PROVIDED RECORDS:
(* ===== verification/EffectsCheck.v ===== *)
(** * Effects and disjointness ([ledger/src/verify.rs], [primitive.rs])

    Contracts claim coins, calls and payments in their effects; the effects
    check matches these claims against the rest of the transaction.  The
    disjoint check requires the parts of a transaction to spend different
    coins. *)
From S2P Require Import Prelude Time CostModel Fab FabSerial Scale MerkleTree TimeFilterMap Zswap StateValue VmOps.
From S2P Require Import Coin DeltaTracking Runtime LedgerData LedgerCost Dust Ledger VerifyData Balance.
From stdpp Require Import sorting gmultiset.
Set Warnings "-register-all".
#[local] Open Scope Z_scope.

(** Successful [require]s. *)
Ltac inv_requires := repeat match goal with
  | H : require _ _ = Ok ?u |- _ => destruct u; apply require_Ok in H
  | H : bool_decide _ = true |- _ => apply bool_decide_eq_true in H
  end.

(** ** Multisets

    A map from the elements to how often they occur. *)
Module MultiSet.
Section multiset.
Context {T : Type} `{Countable T}.

Record MultiSet := { elems : gmap T Z }.
Definition multi_new : MultiSet := {| elems := ∅ |}.
Definition multi_count (self : MultiSet) (element : T) : Z := default 0 (elems self !! element).
Definition multi_insert (self : MultiSet) (element : T) : MultiSet := {| elems := <[element := multi_count self element + 1]> (elems self) |}.
Definition has_subset (self other : MultiSet) : bool :=
  forallb (fun '(element, other_count) => negb (multi_count self element <? other_count)) (map_to_list (elems other)).
Definition from_iter (l : list T) : MultiSet := foldl multi_insert multi_new l.
#[global] Instance MultiSet_eq_dec : EqDecision MultiSet.
Proof. solve_decision. Defined.
(** The elements that occur more than once. *)
Definition duplicates (self : MultiSet) : list (T * Z) := filter (fun ec => 1 < ec.2) (map_to_list (elems self)).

TASK STATEMENT: The answer consists of every entry, returned exactly.

OUTPUT OF THE TASK:
(* ===== verification/EffectsCheck.v ===== *)
(** * Effects and disjointness ([ledger/src/verify.rs], [primitive.rs])

    Contracts claim coins, calls and payments in their effects; the effects
    check matches these claims against the rest of the transaction.  The
    disjoint check requires the parts of a transaction to spend different
    coins. *)
From S2P Require Import Prelude Time CostModel Fab FabSerial Scale MerkleTree TimeFilterMap Zswap StateValue VmOps.
From S2P Require Import Coin DeltaTracking Runtime LedgerData LedgerCost Dust Ledger VerifyData Balance.
From stdpp Require Import sorting gmultiset.
Set Warnings "-register-all".
#[local] Open Scope Z_scope.

(** Successful [require]s. *)
Ltac inv_requires := repeat match goal with
  | H : require _ _ = Ok ?u |- _ => destruct u; apply require_Ok in H
  | H : bool_decide _ = true |- _ => apply bool_decide_eq_true in H
  end.

(** ** Multisets

    A map from the elements to how often they occur. *)
Module MultiSet.
Section multiset.
Context {T : Type} `{Countable T}.

Record MultiSet := { elems : gmap T Z }.
Definition multi_new : MultiSet := {| elems := ∅ |}.
Definition multi_count (self : MultiSet) (element : T) : Z := default 0 (elems self !! element).
Definition multi_insert (self : MultiSet) (element : T) : MultiSet := {| elems := <[element := multi_count self element + 1]> (elems self) |}.
Definition has_subset (self other : MultiSet) : bool :=
  forallb (fun '(element, other_count) => negb (multi_count self element <? other_count)) (map_to_list (elems other)).
Definition from_iter (l : list T) : MultiSet := foldl multi_insert multi_new l.
#[global] Instance MultiSet_eq_dec : EqDecision MultiSet.
Proof. solve_decision. Defined.
(** The elements that occur more than once. *)
Definition duplicates (self : MultiSet) : list (T * Z) := filter (fun ec => 1 < ec.2) (map_to_list (elems self)).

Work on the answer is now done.